Raise. By slightly raising the borrower guarantee fee from the current statutory limit of 0.9375, we could allow borrowers to continue covering the cost of the program and again stabilize the entire 504 loan program. The amount of increase to borrowers does not have to be significant and would likely not deter any qualified borrowers from utilizing the program. However, this could be a minimal increase if it is coupled with some of the concepts previously mentioned in this document. For ease, we would suggest these be raised to match the 504 refinance fee level (1.103) versus the current statutory maximum (0.9375). This increase of 16.55 basis points would result in a reduction of the estimated $113 million subsidy to $103.07 million (a reduction of $9.93 million or 8.78% less). Again, this is not an ideal strategy, but given that it should be temporary, it is well worth investigating to ensure the subsidy rate is ultimately reduced.

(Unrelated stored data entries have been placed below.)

(* ===== verification/RcuGrace.v ===== *)
(** * Grace periods of the event manager

    The event manager implements the token protocol: every step of the system is
    a step of the protocol.  So a function given to DoRcu runs only after all
    events that were running then have ended.  A context that is activated leaves
    a count behind that never goes away, after which no grace period ends. *)

From S2P Require Import Prelude EventManager EventCorrect RcuProtocol.

(** ** The protocol state of the system *)

Definition view_of (m : EventManager) : view :=
  mkView (generation_ m) (generation_count_ m) (pending_generation_ m) (prev_rcu_tasks_ m) (curr_rcu_tasks_ m) (timer_on m) (ipi_token m).
Definition ctx_tags (x : EventContext) : list tag :=
  match running x with Some f => [(ctx_cpu x, fr_uid f, fr_generation f)] | None => [] end.
Definition ctx_firing (x : EventContext) : list rcu_task := match running x with Some f => fr_tasks f | None => [] end.
Definition proto_of (s : System) : proto :=
  mkProto (view_of <$> cores s) (contexts s ≫= ctx_tags) (contexts s ≫= ctx_firing) (next_uid s).

Lemma live_tags s : live s = tag_uid <$> (contexts s ≫= ctx_tags).
Proof.
  unfold live, frames. induction (contexts s) as [|x l IH]; [done |]. rewrite !bind_cons, !fmap_app, IH. f_equal.
  unfold ctx_tags. by destruct (running x).
Qed.

(** What depends on the contexts of one core. *)
Lemma bind_core {B} (g : EventContext -> list B) s c m : cores s !! c = Some m -> exists r,
  contexts s ≫= g ≡ₚ (core_ctxs m ≫= g) ++ r /\ forall m', contexts (with_core c m' s) ≫= g ≡ₚ (core_ctxs m' ≫= g) ++ r.
Proof.
  intros Hc. set (rest := take c (cores s) ++ drop (S c) (cores s)).
  assert (forall m', <[c := m']> (cores s) ≫= core_ctxs ≡ₚ core_ctxs m' ++ (rest ≫= core_ctxs)) as Hins.
  { intros m'. rewrite insert_take_drop by (by apply lookup_lt_Some in Hc). unfold rest. rewrite !bind_app, bind_cons. solve_Permutation. }
  exists ((saved s ≫= g) ++ ((rest ≫= core_ctxs) ≫= g)). split.
  - unfold contexts. rewrite bind_app. rewrite <- (list_insert_id (cores s) c m Hc) at 1. rewrite Hins, bind_app. solve_Permutation.
  - intros m'. unfold contexts. cbn [with_core saved cores]. rewrite bind_app, Hins, bind_app. solve_Permutation.
Qed.

Lemma core_bind {B} (g : EventContext -> list B) m : core_ctxs m ≫= g =
  g (active_event_context_ m) ++ (sync_contexts_ m ≫= g) ++ ((tasks_ m ≫= task_ctxs) ≫= g) ++ ((remote_tasks m ≫= task_ctxs) ≫= g).
Proof. unfold core_ctxs. by rewrite bind_cons, !bind_app. Qed.

Lemma views_core s c m' : view_of <$> cores (with_core c m' s) = <[c := view_of m']> (view_of <$> cores s).
Proof. apply list_fmap_insert. Qed.
Lemma views_lookup s c m : cores s !! c = Some m -> (view_of <$> cores s) !! c = Some (view_of m).
Proof. intros Hc. by rewrite list_lookup_fmap, Hc. Qed.
Lemma views_same s c m m' : cores s !! c = Some m -> view_of m' = view_of m -> view_of <$> cores (with_core c m' s) = view_of <$> cores s.
Proof. intros Hc Hv. rewrite views_core, Hv. apply list_insert_id. by apply views_lookup. Qed.

Lemma sub_perm {A} (a a' b b' r : list A) : a ≡ₚ b ++ r -> a' ≡ₚ b' ++ r -> b' ⊆ b -> a' ⊆ a.
Proof.
  intros H H' Hs x Hx. apply (elem_of_Permutation_proper x _ _ H'), elem_of_app in Hx.
  apply (elem_of_Permutation_proper x _ _ H), elem_of_app. destruct Hx; [left; by apply Hs | by right].
Qed.

(** A change of one core that is none for the protocol. *)
Lemma sim_same s c m m' : cores s !! c = Some m -> view_of m' = view_of m ->
  core_ctxs m' ≫= ctx_tags ≡ₚ core_ctxs m ≫= ctx_tags -> core_ctxs m' ≫= ctx_firing ⊆ core_ctxs m ≫= ctx_firing ->
  pstep (proto_of s) (proto_of (with_core c m' s)).
Proof.
  intros Hc Hv Ht Hf. unfold proto_of. rewrite (views_same s c m m' Hc Hv).
  destruct (bind_core ctx_tags s c m Hc) as (r & H1 & H2). destruct (bind_core ctx_firing s c m Hc) as (r' & H3 & H4).
  apply ps_stutter; [by rewrite H1, H2, Ht | by eapply sub_perm].
Qed.

(** An event begins on core [c]. *)
Lemma sim_begin s c m m' : cores s !! c = Some m -> view_of m' = v_add (generation_ m) 1 (view_of m) ->
  core_ctxs m' ≫= ctx_tags ≡ₚ@{tag} (c, next_uid s, generation_ m) :: (core_ctxs m ≫= ctx_tags) ->
  core_ctxs m' ≫= ctx_firing ⊆ core_ctxs m ≫= ctx_firing ->
  pstep (proto_of s) (proto_of (event_started (with_core c m' s))).
Proof.
  intros Hc Hv Ht Hf. unfold proto_of. change (cores (event_started (with_core c m' s))) with (cores (with_core c m' s)).
  change (contexts (event_started (with_core c m' s))) with (contexts (with_core c m' s)). cbn [event_started next_uid with_core].
  fold (with_core c m' s). rewrite views_core, Hv.
  destruct (bind_core ctx_tags s c m Hc) as (r & H1 & H2). destruct (bind_core ctx_firing s c m Hc) as (r' & H3 & H4).
  apply (ps_begin _ _ _ _ c (view_of m)); [by apply views_lookup | by rewrite H1, H2, Ht | by eapply sub_perm].
Qed.

(** ** The steps of one core *)

Lemma InvokeBegin_view uid b m : view_of (InvokeBegin uid b m) = v_add (generation_ m) 1 (view_of m).
Proof. done. Qed.
Lemma InvokeEnd_view f m : view_of (InvokeEnd f m) = v_add (fr_generation f) (-1) (view_of m).
Proof. done. Qed.

Lemma InvokeBegin_bind {B} (g : EventContext -> list B) uid b m : core_ctxs (InvokeBegin uid b m) ≫= g =
  g (active_event_context_ (InvokeBegin uid b m)) ++ (sync_contexts_ m ≫= g) ++ ((tasks_ m ≫= task_ctxs) ≫= g) ++
    ((remote_tasks m ≫= task_ctxs) ≫= g).
Proof. by rewrite core_bind. Qed.

(** An event begins in the loop. *)
Lemma sim_loop s c m b : AllCtl s -> cores s !! c = Some m -> in_loop m ->
  pstep (proto_of s) (proto_of (event_started (with_core c (InvokeBegin (next_uid s) b m) s))).
Proof.
  intros I Hc Hl. pose proof (Ctl_active_cpu c m (I _ _ Hc)) as Hcpu. unfold in_loop in Hl.
  apply (sim_begin s c m); [done | done | |]; rewrite InvokeBegin_bind, core_bind.
  - unfold ctx_tags at 5. rewrite Hl. cbn. by rewrite Hcpu.
  - unfold ctx_firing at 1 5. rewrite Hl. done.
Qed.

Lemma sim_task s c m m' : AllCtl s -> cores s !! c = Some m -> in_loop m -> run_task (next_uid s) m = Some m' ->
  pstep (proto_of s) (proto_of (event_started (with_core c m' s))).
Proof.
  intros I Hc Hl H. pose proof (Ctl_active_cpu c m (I _ _ Hc)) as Hcpu. unfold in_loop in Hl. unfold run_task in H.
  destruct (tasks_ m) as [|f rest] eqn:Et; [done |]. injection H as <-. destruct f as [i|x].
  - apply (sim_begin s c m); [done | done | |]; rewrite InvokeBegin_bind, core_bind, Et, bind_cons; cbn [task_ctxs app].
    + unfold ctx_tags at 5. rewrite Hl. cbn. by rewrite Hcpu.
    + unfold ctx_firing at 1 5. rewrite Hl. done.
  - set (m' := ActivatePrivate x _).
    assert (forall B (g : EventContext -> list B), g (active_event_context_ m) = [] -> core_ctxs m' ≫= g ≡ₚ core_ctxs m ≫= g) as Hb.
    { intros B g Hg. rewrite !core_bind, Et, Hg, bind_cons. cbn [task_ctxs app].
      change (active_event_context_ m') with x. change (sync_contexts_ m') with (sync_contexts_ m). change (tasks_ m') with rest.
      change (remote_tasks m') with (remote_tasks m). cbn [mbind list_bind app]. solve_Permutation. }
    unfold proto_of. change (cores (event_started (with_core c m' s))) with (cores (with_core c m' s)).
    change (contexts (event_started (with_core c m' s))) with (contexts (with_core c m' s)). cbn [event_started next_uid].
    rewrite views_core. destruct (bind_core ctx_tags s c m Hc) as (r & H1 & H2). destruct (bind_core ctx_firing s c m Hc) as (r' & H3 & H4).
    apply (ps_leak _ _ _ _ c (view_of m)); [by apply views_lookup | |].
    + rewrite H1, H2, Hb; [done |]. unfold ctx_tags. by rewrite Hl.
    + eapply sub_perm; [exact H3 | apply H4 |]. rewrite Hb; [done |]. unfold ctx_firing. by rewrite Hl.
Qed.

Lemma sim_return s c m m' : AllCtl s -> cores s !! c = Some m -> event_return m = Some m' ->
  pstep (proto_of s) (proto_of (with_core c m' s)).
Proof.
  intros I Hc H. pose proof (Ctl_active_cpu c m (I _ _ Hc)) as Hcpu. unfold event_return in H.
  destruct (running (active_event_context_ m)) as [f|] eqn:Er; [| done]. cbn [mbind option_bind] in H.
  destruct (fr_tasks f) eqn:Ef; [| done].
  assert (view_of m' = v_add (fr_generation f) (-1) (view_of m) /\
    forall B (g : EventContext -> list B) x, g (active_event_context_ m) = x -> (forall y, running y = None -> g y = []) ->
      x ++ (core_ctxs m' ≫= g) ≡ₚ core_ctxs m ≫= g) as [Hv Hb].
  { change (sync_contexts_ (InvokeEnd f m)) with (sync_contexts_ m) in H. destruct (fr_sync f).
    - destruct (sync_contexts_ m) as [|p rest] eqn:Es; injection H as <-; (split; [done |]); intros B g x <- Hg; rewrite !core_bind, Es.
      + rewrite (Hg (active_event_context_ (Process (InvokeEnd f m)))) by done. cbn. by rewrite Es.
      + rewrite bind_cons. cbn. rewrite <- !app_assoc. done.
    - injection H as <-. split; [done |]. intros B g x <- Hg. rewrite !core_bind. by rewrite (Hg (active_event_context_ (InvokeEnd f m))). }
  unfold proto_of. rewrite views_core, Hv.
  destruct (bind_core ctx_tags s c m Hc) as (r & H1 & H2). destruct (bind_core ctx_firing s c m Hc) as (r' & H3 & H4).
  apply (ps_end _ _ _ _ c (view_of m) (fr_uid f)); [by apply views_lookup | |].
  - rewrite H1, H2, <- (Hb _ ctx_tags [(c, fr_uid f, fr_generation f)]); [done | |].
    + unfold ctx_tags. by rewrite Er, Hcpu.
    + intros y Hy. unfold ctx_tags. by rewrite Hy.
  - eapply sub_perm; [exact H3 | apply H4 |]. rewrite <- (Hb _ ctx_firing []); [done | |].
    + unfold ctx_firing. by rewrite Er, Ef.
    + intros y Hy. unfold ctx_firing. by rewrite Hy.
Qed.

Lemma AllocateStack_more fresh m st m' : AllocateStack fresh m = (st, m') -> view_of m' = view_of m.
Proof. unfold AllocateStack. destruct (free_stacks_ m); by intros [= <- <-]. Qed.

Lemma SpawnSync_view c fresh uid m : view_of (SpawnSync c fresh uid m) = v_add (generation_ m) 1 (view_of m).
Proof.
  unfold SpawnSync. destruct (AllocateStack _ _) as [st m1] eqn:Ea. cbn [take_event_id]. rewrite InvokeBegin_view.
  apply AllocateStack_more in Ea. change (view_of m1 = view_of m) in Ea.
  change (v_add (v_gen (view_of m1)) 1 (view_of m1) = v_add (v_gen (view_of m)) 1 (view_of m)). by rewrite Ea.
Qed.

Lemma SpawnSync_bind {B} (g : EventContext -> list B) c fresh uid m :
  exists x, running x = Some (mkFrame uid (generation_ m) true []) /\ ctx_cpu x = c /\
  core_ctxs (SpawnSync c fresh uid m) ≫= g = g x ++ (core_ctxs m ≫= g).
Proof.
  unfold SpawnSync. destruct (AllocateStack _ _) as [st m1] eqn:Ea. cbn [take_event_id].
  pose proof (AllocateStack_more _ _ _ _ Ea) as Ev. apply AllocateStack_fields in Ea as (E1 & E2 & E3 & E4 & E5).
  eexists. split; [| split; [| rewrite InvokeBegin_bind; f_equal]].
  - assert (generation_ m1 = generation_ m) as Eg by (by injection Ev). cbn. by rewrite Eg.
  - done.
  - cbn [set_active_event_context set_next_event_id sync_contexts_ tasks_ remote_tasks]. rewrite E2, E4, E5, core_bind.
    cbn [set_sync_contexts sync_contexts_ tasks_ remote_tasks]. by rewrite bind_cons, <- !app_assoc.
Qed.

Lemma sim_spawn s c m fresh : cores s !! c = Some m ->
  pstep (proto_of s) (proto_of (event_started (with_core c (SpawnSync c fresh (next_uid s) m) s))).
Proof.
  intros Hc. apply (sim_begin s c m); [done | apply SpawnSync_view | |].
  - destruct (SpawnSync_bind ctx_tags c fresh (next_uid s) m) as (x & Hx & Hcpu & ->). unfold ctx_tags at 1. by rewrite Hx, Hcpu.
  - destruct (SpawnSync_bind ctx_firing c fresh (next_uid s) m) as (x & Hx & Hcpu & ->). unfold ctx_firing at 1. by rewrite Hx.
Qed.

Three E’s: Empowerment, Extension, and Extra Measures. These are the three ways that the SBA 504 loan program can become zero-subsidy once again. I urge the Committee to consider these recommended solutions, particularly Extending the 504 refinance program, Extending the FMLP program, and Empowering CDCs to become more involved in the recovery process. Please take action on these expeditiously.
Thank you, once again, for your time and consideration.